## Work instructions
When you reach the line that has "- Lifecycles: each" in the material below, reproduce it and each line after it exactly, through the last one.

┌──

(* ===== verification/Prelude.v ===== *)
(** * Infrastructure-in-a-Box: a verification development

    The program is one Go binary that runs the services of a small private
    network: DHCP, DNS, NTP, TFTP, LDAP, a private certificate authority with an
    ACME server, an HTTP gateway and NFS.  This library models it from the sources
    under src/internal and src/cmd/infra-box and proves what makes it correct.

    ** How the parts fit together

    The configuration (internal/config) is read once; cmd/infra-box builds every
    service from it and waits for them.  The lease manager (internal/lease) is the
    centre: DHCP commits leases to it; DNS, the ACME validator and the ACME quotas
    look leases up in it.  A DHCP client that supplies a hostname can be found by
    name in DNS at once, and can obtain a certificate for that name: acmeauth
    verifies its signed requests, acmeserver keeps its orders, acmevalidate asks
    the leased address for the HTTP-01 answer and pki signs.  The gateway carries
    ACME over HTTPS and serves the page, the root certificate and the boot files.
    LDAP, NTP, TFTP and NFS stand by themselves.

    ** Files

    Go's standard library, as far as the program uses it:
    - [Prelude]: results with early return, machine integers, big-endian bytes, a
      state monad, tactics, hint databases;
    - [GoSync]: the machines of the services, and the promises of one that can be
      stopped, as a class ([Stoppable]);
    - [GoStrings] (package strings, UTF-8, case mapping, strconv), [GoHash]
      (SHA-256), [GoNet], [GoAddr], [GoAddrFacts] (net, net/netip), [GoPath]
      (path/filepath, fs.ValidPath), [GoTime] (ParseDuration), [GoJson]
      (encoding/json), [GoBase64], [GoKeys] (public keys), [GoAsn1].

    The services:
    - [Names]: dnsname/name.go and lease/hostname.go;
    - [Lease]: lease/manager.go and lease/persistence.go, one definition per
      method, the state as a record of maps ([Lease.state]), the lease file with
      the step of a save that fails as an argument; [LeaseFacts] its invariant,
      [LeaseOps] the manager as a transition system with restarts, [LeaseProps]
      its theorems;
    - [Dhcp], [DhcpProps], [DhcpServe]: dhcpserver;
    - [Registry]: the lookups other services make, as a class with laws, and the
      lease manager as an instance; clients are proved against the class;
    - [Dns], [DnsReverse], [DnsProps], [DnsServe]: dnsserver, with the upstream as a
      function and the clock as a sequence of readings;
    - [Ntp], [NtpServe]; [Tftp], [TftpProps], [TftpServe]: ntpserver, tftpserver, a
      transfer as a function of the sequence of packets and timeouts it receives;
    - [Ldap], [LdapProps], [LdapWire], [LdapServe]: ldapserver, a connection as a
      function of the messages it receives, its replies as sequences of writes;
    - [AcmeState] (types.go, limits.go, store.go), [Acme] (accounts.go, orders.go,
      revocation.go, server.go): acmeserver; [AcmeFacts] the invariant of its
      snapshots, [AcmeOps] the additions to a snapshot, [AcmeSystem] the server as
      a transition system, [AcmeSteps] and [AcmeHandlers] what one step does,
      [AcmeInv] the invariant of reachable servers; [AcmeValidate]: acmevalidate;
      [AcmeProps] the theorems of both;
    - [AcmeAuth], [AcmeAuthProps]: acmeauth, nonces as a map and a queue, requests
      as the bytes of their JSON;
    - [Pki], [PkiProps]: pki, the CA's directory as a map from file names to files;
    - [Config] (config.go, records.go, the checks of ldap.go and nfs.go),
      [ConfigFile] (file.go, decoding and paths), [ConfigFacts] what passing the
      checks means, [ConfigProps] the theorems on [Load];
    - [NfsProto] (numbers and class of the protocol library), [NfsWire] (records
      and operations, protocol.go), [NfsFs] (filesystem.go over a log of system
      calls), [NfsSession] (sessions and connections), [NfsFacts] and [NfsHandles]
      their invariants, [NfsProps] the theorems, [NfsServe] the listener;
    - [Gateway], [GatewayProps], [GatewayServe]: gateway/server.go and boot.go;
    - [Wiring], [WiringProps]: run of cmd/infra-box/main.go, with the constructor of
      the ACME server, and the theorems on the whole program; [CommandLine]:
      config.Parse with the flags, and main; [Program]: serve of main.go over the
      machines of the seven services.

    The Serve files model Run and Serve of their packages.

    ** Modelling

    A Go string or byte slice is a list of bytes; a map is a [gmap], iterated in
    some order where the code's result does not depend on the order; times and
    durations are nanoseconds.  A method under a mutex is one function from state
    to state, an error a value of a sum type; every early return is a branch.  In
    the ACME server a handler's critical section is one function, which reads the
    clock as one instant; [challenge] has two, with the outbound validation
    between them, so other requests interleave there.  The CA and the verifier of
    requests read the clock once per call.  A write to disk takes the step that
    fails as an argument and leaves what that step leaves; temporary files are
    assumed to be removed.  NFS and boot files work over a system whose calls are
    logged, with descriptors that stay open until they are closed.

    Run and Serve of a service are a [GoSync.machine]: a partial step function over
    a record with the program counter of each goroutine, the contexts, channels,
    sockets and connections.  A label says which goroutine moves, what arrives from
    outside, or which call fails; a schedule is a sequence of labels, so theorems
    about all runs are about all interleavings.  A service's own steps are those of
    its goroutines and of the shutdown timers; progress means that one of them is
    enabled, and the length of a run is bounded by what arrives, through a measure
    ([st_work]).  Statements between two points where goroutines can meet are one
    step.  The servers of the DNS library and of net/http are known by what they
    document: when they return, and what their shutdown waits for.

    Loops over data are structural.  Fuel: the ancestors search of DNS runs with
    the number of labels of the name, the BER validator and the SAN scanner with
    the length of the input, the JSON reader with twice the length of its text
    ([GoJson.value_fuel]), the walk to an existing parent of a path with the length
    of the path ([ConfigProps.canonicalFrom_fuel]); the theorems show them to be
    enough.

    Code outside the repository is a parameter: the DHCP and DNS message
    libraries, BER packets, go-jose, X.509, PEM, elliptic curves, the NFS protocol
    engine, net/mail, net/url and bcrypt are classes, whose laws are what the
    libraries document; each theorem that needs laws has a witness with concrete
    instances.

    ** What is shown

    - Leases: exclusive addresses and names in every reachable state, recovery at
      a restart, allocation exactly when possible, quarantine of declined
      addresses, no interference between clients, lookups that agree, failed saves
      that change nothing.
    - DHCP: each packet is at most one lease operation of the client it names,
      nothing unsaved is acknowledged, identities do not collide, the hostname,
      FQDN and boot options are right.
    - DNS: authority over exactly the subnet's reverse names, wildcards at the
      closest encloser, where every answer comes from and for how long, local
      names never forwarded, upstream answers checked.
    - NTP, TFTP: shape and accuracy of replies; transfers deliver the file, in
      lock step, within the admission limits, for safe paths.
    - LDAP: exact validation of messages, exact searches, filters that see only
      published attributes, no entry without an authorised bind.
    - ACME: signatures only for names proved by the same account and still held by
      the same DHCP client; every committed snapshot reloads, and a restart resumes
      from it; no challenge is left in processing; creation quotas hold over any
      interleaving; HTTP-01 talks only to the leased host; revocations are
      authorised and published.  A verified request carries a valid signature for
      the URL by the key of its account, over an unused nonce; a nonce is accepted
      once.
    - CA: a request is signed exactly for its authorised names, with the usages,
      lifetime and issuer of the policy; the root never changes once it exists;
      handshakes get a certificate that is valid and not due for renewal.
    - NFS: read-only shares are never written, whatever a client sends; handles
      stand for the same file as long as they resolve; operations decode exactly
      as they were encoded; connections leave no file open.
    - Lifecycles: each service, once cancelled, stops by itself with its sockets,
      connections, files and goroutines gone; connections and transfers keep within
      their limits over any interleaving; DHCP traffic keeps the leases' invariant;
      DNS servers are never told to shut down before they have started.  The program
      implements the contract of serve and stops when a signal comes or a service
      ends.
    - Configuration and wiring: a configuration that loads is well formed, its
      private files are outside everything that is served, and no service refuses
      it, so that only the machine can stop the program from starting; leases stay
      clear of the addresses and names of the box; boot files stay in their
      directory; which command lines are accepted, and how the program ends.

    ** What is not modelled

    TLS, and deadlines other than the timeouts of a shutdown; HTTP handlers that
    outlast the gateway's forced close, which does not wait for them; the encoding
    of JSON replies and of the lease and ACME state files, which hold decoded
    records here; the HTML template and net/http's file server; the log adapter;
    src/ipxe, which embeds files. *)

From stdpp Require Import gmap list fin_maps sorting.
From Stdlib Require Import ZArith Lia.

└──

## Exercise answer
    - Lifecycles: each service, once cancelled, stops by itself with its sockets,
      connections, files and goroutines gone; connections and transfers keep within
      their limits over any interleaving; DHCP traffic keeps the leases' invariant;
      DNS servers are never told to shut down before they have started.  The program
      implements the contract of serve and stops when a signal comes or a service
      ends.
    - Configuration and wiring: a configuration that loads is well formed, its
      private files are outside everything that is served, and no service refuses
      it, so that only the machine can stop the program from starting; leases stay
      clear of the addresses and names of the box; boot files stay in their
      directory; which command lines are accepted, and how the program ends.

    ** What is not modelled

    TLS, and deadlines other than the timeouts of a shutdown; HTTP handlers that
    outlast the gateway's forced close, which does not wait for them; the encoding
    of JSON replies and of the lease and ACME state files, which hold decoded
    records here; the HTML template and net/http's file server; the log adapter;
    src/ipxe, which embeds files. *)

From stdpp Require Import gmap list fin_maps sorting.
From Stdlib Require Import ZArith Lia.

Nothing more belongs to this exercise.